Dataset entries:
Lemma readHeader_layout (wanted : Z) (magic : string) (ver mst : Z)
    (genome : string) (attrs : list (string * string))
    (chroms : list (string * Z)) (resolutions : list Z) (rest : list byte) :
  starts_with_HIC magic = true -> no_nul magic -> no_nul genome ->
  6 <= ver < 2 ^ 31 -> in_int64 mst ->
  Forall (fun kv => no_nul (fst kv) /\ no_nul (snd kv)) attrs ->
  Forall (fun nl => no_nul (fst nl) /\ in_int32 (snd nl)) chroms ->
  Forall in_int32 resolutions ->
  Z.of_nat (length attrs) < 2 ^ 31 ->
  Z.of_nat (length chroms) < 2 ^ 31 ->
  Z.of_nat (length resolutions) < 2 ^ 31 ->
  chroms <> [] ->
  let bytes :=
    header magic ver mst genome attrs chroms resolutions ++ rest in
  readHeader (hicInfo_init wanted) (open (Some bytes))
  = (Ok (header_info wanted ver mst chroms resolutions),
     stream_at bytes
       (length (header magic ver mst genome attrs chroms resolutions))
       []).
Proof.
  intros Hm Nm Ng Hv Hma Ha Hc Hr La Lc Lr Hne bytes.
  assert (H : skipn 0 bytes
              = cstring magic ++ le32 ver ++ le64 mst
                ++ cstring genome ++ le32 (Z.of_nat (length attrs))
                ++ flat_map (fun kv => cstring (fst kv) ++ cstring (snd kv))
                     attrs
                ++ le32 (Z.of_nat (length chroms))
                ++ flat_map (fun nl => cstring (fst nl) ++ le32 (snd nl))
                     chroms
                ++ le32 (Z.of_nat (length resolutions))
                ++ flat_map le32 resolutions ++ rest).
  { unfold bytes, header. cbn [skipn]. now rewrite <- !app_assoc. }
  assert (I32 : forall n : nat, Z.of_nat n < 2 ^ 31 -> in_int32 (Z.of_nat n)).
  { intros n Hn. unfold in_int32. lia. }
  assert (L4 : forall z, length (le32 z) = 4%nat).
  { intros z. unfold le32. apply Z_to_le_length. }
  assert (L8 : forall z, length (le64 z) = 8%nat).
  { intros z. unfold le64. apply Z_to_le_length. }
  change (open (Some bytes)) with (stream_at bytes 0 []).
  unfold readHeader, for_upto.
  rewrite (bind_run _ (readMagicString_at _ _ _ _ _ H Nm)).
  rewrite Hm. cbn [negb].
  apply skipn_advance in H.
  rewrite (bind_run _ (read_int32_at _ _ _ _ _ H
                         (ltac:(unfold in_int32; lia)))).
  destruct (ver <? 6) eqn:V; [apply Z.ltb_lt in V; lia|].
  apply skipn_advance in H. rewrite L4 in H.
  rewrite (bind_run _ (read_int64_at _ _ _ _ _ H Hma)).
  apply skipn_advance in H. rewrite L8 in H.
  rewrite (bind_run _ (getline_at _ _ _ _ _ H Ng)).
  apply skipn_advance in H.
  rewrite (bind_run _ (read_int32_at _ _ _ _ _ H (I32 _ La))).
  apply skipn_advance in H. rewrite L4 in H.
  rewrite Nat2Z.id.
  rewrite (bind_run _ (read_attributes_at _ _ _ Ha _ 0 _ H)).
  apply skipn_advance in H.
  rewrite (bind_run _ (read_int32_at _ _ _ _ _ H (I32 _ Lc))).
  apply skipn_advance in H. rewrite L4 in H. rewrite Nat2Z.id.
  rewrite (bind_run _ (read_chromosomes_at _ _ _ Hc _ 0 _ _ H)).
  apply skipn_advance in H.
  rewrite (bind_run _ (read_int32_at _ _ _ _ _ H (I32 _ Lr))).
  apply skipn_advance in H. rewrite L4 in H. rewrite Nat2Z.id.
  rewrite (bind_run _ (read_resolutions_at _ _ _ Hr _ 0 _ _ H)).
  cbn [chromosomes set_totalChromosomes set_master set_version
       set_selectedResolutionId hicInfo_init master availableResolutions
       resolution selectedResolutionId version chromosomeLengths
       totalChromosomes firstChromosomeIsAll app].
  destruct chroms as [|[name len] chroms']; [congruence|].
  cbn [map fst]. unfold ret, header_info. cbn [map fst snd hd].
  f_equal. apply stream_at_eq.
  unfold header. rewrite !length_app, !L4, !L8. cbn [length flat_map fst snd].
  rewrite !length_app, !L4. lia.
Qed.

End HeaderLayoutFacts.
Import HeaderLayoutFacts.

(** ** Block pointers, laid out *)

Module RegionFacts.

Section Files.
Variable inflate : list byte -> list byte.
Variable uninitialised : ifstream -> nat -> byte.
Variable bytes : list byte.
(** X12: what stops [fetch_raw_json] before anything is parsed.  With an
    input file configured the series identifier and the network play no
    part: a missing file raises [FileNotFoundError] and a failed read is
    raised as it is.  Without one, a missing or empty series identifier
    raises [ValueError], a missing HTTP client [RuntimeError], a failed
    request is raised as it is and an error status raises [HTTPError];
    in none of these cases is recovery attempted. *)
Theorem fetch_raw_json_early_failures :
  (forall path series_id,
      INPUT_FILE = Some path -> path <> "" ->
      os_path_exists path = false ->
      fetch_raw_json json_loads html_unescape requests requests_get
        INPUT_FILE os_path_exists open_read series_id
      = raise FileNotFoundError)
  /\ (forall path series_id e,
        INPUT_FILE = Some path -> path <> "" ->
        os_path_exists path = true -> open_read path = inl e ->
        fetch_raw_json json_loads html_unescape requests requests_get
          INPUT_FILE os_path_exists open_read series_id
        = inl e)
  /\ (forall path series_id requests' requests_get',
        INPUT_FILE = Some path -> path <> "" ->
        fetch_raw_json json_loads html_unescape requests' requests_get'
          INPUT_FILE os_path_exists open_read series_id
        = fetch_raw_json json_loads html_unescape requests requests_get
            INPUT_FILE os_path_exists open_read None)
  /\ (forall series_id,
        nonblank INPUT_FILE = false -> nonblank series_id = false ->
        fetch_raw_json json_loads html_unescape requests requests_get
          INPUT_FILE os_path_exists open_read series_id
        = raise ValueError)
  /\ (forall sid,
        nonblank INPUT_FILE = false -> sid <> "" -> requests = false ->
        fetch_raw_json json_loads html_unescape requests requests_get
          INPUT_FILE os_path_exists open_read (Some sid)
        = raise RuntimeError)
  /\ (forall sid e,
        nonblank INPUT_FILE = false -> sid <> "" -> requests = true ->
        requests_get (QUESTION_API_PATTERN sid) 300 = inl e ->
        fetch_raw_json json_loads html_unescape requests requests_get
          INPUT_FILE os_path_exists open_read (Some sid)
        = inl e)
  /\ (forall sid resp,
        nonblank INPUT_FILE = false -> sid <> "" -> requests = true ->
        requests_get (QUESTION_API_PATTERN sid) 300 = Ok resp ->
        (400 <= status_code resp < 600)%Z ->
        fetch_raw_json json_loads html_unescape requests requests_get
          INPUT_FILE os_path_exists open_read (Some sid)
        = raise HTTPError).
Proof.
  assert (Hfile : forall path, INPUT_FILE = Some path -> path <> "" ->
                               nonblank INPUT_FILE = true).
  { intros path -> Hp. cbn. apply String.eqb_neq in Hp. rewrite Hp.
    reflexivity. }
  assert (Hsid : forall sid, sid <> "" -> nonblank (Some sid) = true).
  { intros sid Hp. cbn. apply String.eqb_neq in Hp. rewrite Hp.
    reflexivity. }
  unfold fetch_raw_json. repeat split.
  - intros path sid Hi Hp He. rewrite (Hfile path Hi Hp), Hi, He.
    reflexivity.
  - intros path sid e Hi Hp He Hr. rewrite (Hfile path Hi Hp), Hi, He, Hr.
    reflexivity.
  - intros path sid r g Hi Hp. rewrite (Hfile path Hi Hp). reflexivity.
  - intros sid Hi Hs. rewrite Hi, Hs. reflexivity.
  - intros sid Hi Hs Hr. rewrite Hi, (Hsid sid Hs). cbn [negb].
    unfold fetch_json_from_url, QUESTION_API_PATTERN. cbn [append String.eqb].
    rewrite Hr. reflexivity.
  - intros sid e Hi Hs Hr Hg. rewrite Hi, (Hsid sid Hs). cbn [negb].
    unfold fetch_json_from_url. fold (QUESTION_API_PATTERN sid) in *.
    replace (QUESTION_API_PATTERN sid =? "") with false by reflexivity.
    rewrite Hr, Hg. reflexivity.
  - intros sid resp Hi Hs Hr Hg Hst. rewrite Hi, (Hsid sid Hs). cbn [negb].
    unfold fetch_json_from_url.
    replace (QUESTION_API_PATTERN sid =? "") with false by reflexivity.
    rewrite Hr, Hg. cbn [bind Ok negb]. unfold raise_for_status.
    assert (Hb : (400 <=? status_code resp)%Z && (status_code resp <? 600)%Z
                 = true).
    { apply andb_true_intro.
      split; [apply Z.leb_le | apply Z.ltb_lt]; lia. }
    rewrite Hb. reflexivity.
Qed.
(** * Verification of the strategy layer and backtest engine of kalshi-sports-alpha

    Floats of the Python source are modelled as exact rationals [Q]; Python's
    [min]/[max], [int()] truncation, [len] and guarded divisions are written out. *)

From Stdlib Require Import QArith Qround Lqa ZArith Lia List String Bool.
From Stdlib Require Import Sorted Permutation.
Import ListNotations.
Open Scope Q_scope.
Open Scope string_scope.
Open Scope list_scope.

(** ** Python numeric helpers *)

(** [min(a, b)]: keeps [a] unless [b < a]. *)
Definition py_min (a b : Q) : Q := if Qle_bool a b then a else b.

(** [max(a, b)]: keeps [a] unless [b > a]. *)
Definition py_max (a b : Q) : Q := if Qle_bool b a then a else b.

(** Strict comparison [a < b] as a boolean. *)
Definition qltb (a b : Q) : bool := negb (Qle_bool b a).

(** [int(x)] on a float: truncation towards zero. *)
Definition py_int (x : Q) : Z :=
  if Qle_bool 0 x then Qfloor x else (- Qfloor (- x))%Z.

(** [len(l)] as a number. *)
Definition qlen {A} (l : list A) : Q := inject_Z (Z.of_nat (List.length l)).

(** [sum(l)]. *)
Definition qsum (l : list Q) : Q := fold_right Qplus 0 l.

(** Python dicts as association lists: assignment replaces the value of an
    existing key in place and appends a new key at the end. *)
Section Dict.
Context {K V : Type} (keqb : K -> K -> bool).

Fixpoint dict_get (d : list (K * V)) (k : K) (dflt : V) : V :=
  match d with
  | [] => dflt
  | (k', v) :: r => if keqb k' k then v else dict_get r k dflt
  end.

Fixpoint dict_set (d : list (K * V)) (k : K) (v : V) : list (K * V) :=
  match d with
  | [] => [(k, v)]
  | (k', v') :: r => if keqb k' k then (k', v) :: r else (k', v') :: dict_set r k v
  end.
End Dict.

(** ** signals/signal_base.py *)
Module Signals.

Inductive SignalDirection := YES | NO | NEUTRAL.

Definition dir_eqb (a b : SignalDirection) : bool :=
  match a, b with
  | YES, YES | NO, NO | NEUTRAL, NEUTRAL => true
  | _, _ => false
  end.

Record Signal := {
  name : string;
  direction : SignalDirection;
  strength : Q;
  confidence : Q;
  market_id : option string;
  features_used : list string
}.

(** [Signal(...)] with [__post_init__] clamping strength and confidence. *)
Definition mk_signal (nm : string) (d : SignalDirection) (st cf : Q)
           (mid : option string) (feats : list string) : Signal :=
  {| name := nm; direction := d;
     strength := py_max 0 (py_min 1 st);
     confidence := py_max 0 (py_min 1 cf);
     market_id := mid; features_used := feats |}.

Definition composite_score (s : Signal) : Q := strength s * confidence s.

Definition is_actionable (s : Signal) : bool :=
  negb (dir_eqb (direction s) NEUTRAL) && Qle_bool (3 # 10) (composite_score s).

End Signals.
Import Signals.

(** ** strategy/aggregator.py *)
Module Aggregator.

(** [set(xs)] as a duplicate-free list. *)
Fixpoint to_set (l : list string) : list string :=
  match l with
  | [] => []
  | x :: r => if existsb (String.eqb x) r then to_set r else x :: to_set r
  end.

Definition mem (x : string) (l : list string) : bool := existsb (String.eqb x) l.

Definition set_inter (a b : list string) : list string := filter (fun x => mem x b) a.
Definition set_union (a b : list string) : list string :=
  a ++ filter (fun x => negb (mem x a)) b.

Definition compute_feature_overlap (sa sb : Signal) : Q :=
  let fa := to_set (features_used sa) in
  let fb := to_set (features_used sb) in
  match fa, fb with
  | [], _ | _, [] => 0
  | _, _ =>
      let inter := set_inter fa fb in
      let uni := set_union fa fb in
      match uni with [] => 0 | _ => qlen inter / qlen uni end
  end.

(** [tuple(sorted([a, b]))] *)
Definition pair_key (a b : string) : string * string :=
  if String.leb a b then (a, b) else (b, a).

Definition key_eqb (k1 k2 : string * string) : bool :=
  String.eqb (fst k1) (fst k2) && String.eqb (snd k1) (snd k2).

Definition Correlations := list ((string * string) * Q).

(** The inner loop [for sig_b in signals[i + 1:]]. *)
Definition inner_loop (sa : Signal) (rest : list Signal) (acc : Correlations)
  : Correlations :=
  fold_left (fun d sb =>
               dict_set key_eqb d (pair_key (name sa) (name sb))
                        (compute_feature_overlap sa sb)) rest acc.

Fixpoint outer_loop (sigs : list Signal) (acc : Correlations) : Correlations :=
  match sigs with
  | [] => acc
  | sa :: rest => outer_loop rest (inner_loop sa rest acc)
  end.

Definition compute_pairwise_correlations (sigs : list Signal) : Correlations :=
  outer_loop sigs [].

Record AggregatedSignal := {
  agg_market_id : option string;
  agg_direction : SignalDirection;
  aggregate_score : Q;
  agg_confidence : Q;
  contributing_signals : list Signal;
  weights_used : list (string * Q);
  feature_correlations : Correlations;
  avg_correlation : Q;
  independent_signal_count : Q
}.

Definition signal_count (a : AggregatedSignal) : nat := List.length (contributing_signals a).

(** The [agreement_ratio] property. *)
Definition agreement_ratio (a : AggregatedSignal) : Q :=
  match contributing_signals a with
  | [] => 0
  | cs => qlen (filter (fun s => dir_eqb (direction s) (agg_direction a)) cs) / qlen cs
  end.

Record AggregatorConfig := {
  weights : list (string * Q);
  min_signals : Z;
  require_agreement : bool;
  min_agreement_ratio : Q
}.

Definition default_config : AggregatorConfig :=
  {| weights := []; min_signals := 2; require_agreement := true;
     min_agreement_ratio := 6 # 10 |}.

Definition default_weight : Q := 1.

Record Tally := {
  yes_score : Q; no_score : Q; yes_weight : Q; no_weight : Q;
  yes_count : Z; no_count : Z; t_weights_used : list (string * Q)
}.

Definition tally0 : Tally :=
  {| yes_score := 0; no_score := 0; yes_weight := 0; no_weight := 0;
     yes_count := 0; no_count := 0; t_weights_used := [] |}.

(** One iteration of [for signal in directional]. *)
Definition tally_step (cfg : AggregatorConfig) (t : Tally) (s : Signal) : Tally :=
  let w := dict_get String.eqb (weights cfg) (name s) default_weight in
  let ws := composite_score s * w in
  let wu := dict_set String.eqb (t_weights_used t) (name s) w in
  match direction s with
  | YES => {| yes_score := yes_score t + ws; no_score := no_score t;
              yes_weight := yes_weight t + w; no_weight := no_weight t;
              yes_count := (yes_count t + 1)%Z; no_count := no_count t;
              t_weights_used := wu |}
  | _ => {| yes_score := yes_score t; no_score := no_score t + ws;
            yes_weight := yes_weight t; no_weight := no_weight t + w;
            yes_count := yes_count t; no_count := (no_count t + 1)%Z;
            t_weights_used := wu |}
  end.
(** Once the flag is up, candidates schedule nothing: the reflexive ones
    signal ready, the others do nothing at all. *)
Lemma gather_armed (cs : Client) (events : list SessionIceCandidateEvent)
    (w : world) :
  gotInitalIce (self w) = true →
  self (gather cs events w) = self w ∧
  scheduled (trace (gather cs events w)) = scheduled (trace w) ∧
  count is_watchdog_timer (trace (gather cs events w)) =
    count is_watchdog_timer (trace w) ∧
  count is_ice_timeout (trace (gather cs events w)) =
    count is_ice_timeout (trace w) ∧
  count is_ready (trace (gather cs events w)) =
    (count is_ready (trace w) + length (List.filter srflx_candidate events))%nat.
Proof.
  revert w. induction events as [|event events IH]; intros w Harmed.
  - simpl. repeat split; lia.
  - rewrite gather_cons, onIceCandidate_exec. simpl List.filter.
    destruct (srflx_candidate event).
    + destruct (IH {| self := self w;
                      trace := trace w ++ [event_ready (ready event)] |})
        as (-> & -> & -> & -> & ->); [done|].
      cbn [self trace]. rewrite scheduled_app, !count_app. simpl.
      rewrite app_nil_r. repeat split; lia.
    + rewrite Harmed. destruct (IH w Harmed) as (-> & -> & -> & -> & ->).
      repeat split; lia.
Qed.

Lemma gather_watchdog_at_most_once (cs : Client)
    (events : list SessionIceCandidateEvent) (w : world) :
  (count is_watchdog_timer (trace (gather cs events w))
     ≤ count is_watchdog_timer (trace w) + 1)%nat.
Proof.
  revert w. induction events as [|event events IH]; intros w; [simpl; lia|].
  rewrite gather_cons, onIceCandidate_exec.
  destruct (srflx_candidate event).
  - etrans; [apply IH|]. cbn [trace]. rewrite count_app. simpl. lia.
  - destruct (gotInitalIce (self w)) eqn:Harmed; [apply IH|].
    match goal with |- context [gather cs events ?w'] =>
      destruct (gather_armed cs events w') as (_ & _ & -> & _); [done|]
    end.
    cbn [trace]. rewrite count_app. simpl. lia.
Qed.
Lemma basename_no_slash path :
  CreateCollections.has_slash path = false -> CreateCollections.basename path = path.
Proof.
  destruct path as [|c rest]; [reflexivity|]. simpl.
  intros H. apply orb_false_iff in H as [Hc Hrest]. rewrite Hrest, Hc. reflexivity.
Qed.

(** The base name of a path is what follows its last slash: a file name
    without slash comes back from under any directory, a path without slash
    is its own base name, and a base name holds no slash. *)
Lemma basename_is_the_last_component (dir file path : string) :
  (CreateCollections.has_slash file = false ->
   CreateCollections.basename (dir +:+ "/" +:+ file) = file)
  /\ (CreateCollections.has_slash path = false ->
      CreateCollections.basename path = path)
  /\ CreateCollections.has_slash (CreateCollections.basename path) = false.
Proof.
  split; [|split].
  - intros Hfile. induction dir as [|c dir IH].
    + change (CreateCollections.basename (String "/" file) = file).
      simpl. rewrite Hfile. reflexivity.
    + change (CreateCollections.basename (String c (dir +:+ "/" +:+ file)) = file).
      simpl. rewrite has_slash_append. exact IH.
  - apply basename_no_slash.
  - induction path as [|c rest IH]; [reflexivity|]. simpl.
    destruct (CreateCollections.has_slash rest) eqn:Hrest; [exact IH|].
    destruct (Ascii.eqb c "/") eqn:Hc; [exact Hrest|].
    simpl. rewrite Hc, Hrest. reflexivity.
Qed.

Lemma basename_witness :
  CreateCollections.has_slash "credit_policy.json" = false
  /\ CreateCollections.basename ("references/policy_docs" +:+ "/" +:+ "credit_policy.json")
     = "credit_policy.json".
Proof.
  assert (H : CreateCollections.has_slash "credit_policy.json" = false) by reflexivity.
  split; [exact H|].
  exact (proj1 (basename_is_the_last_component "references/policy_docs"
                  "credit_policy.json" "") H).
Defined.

### Exercise aim
Reproduce the entries exactly, starting at their first line and stopping after the line with "chroms <> [] ->".

### Task response
Lemma readHeader_layout (wanted : Z) (magic : string) (ver mst : Z)
    (genome : string) (attrs : list (string * string))
    (chroms : list (string * Z)) (resolutions : list Z) (rest : list byte) :
  starts_with_HIC magic = true -> no_nul magic -> no_nul genome ->
  6 <= ver < 2 ^ 31 -> in_int64 mst ->
  Forall (fun kv => no_nul (fst kv) /\ no_nul (snd kv)) attrs ->
  Forall (fun nl => no_nul (fst nl) /\ in_int32 (snd nl)) chroms ->
  Forall in_int32 resolutions ->
  Z.of_nat (length attrs) < 2 ^ 31 ->
  Z.of_nat (length chroms) < 2 ^ 31 ->
  Z.of_nat (length resolutions) < 2 ^ 31 ->
  chroms <> [] ->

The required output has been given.